#### Task requirements
Please copy every line of the data in which the string "None" appears.

** Data to process follows **

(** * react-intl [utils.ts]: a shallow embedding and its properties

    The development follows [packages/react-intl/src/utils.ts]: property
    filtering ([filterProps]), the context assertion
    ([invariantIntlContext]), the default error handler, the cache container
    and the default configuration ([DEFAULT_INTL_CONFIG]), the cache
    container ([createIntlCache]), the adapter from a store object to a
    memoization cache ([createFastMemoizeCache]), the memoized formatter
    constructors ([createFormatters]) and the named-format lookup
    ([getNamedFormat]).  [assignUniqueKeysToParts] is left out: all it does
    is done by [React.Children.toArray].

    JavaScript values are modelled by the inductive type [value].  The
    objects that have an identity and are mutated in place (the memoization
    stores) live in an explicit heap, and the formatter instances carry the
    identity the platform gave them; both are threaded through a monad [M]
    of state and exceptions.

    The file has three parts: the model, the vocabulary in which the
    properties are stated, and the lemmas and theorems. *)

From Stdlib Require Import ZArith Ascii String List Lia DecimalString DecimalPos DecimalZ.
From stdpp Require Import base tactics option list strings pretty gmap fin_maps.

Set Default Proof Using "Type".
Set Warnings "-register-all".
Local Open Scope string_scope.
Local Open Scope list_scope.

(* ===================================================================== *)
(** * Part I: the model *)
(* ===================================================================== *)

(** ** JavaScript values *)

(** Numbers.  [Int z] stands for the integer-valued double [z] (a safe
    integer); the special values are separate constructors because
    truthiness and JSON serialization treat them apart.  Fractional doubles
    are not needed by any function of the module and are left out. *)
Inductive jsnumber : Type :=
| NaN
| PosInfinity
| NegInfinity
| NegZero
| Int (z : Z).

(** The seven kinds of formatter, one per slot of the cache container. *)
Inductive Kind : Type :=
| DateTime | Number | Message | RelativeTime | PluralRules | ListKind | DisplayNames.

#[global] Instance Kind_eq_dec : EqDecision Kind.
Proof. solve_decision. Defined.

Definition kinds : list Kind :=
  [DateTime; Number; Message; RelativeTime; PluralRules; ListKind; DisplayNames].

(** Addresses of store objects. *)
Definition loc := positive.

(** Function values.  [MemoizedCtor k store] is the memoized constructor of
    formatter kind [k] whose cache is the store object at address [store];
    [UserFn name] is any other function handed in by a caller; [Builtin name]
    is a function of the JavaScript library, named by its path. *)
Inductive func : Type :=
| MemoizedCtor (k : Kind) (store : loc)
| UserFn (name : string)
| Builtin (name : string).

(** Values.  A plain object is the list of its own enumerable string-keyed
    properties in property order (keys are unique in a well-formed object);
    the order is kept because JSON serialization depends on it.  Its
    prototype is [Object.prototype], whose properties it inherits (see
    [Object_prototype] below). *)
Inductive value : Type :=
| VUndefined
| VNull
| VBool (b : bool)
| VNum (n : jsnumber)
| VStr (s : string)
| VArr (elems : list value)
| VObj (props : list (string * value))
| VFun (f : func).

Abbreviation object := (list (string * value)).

** End of Data to process **
** Data to process follows **

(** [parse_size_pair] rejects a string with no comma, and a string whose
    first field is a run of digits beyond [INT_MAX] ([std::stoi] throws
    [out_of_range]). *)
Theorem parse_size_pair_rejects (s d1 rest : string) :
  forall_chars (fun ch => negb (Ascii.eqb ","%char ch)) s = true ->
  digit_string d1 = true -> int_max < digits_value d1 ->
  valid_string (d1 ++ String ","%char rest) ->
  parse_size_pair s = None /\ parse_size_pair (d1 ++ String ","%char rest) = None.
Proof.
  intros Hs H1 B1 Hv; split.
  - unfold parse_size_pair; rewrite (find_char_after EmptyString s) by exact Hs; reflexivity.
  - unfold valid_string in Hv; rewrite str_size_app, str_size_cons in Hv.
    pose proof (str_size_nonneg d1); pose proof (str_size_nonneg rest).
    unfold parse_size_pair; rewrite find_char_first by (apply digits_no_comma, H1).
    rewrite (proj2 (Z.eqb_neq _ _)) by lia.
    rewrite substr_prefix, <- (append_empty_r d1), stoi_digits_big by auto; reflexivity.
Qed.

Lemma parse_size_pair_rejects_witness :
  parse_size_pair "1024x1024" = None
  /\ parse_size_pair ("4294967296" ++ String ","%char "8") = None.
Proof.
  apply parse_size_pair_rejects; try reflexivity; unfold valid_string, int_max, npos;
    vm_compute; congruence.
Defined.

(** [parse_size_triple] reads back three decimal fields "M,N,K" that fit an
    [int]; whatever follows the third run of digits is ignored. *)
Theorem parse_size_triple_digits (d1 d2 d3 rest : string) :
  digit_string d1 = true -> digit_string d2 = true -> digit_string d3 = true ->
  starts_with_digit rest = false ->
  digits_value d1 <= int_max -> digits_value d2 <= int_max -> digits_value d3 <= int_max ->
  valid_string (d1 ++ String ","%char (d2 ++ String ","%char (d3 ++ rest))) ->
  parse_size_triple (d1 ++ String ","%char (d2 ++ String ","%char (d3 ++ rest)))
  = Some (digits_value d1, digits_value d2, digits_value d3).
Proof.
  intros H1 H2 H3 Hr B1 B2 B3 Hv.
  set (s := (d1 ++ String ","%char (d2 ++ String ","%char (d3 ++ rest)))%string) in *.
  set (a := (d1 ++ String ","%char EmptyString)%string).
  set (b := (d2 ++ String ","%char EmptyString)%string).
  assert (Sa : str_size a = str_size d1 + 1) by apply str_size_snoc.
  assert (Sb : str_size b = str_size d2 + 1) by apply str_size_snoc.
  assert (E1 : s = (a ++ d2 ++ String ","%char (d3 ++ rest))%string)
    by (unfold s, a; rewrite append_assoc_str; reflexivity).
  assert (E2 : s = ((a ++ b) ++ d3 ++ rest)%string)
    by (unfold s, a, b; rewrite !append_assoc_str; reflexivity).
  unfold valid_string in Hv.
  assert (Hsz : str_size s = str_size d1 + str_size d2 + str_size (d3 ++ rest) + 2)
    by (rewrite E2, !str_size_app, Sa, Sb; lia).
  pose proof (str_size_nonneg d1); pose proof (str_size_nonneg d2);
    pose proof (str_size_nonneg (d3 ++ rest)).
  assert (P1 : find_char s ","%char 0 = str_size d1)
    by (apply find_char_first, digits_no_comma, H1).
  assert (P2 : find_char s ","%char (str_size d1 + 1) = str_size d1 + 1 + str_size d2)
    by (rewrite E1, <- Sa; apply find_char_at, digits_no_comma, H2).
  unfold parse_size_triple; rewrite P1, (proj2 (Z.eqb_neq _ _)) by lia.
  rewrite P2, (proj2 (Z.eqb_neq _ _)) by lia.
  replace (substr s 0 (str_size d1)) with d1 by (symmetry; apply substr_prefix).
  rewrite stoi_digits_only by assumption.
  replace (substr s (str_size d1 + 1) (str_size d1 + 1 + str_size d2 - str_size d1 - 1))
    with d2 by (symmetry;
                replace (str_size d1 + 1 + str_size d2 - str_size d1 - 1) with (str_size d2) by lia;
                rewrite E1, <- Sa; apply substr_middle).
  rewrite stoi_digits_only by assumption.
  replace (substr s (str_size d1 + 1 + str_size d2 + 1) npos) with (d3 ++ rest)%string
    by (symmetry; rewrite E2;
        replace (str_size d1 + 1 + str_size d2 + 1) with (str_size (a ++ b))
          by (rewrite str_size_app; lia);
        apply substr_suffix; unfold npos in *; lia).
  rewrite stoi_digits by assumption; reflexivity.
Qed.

** End of Data to process **
** Data to process follows **

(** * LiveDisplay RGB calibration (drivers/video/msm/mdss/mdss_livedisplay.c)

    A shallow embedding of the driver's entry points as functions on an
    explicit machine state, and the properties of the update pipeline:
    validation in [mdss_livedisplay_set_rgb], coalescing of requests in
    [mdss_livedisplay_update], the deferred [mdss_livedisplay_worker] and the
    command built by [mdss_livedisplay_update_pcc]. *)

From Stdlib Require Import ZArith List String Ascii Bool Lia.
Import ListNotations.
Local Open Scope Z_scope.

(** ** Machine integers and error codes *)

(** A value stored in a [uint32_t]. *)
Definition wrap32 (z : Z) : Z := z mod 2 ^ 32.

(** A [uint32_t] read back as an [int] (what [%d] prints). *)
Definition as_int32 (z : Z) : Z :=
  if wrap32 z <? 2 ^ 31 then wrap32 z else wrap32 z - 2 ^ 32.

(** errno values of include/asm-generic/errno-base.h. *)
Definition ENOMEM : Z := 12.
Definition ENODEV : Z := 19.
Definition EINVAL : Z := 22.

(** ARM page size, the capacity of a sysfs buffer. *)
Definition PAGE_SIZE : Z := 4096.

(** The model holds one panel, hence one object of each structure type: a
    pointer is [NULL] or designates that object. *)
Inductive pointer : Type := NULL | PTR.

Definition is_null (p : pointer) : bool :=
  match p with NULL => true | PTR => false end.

** End of Data to process **

#### Answer to this problem
  parse_size_pair s = None /\ parse_size_pair (d1 ++ String ","%char rest) = None.
  parse_size_pair "1024x1024" = None
  /\ parse_size_pair ("4294967296" ++ String ","%char "8") = None.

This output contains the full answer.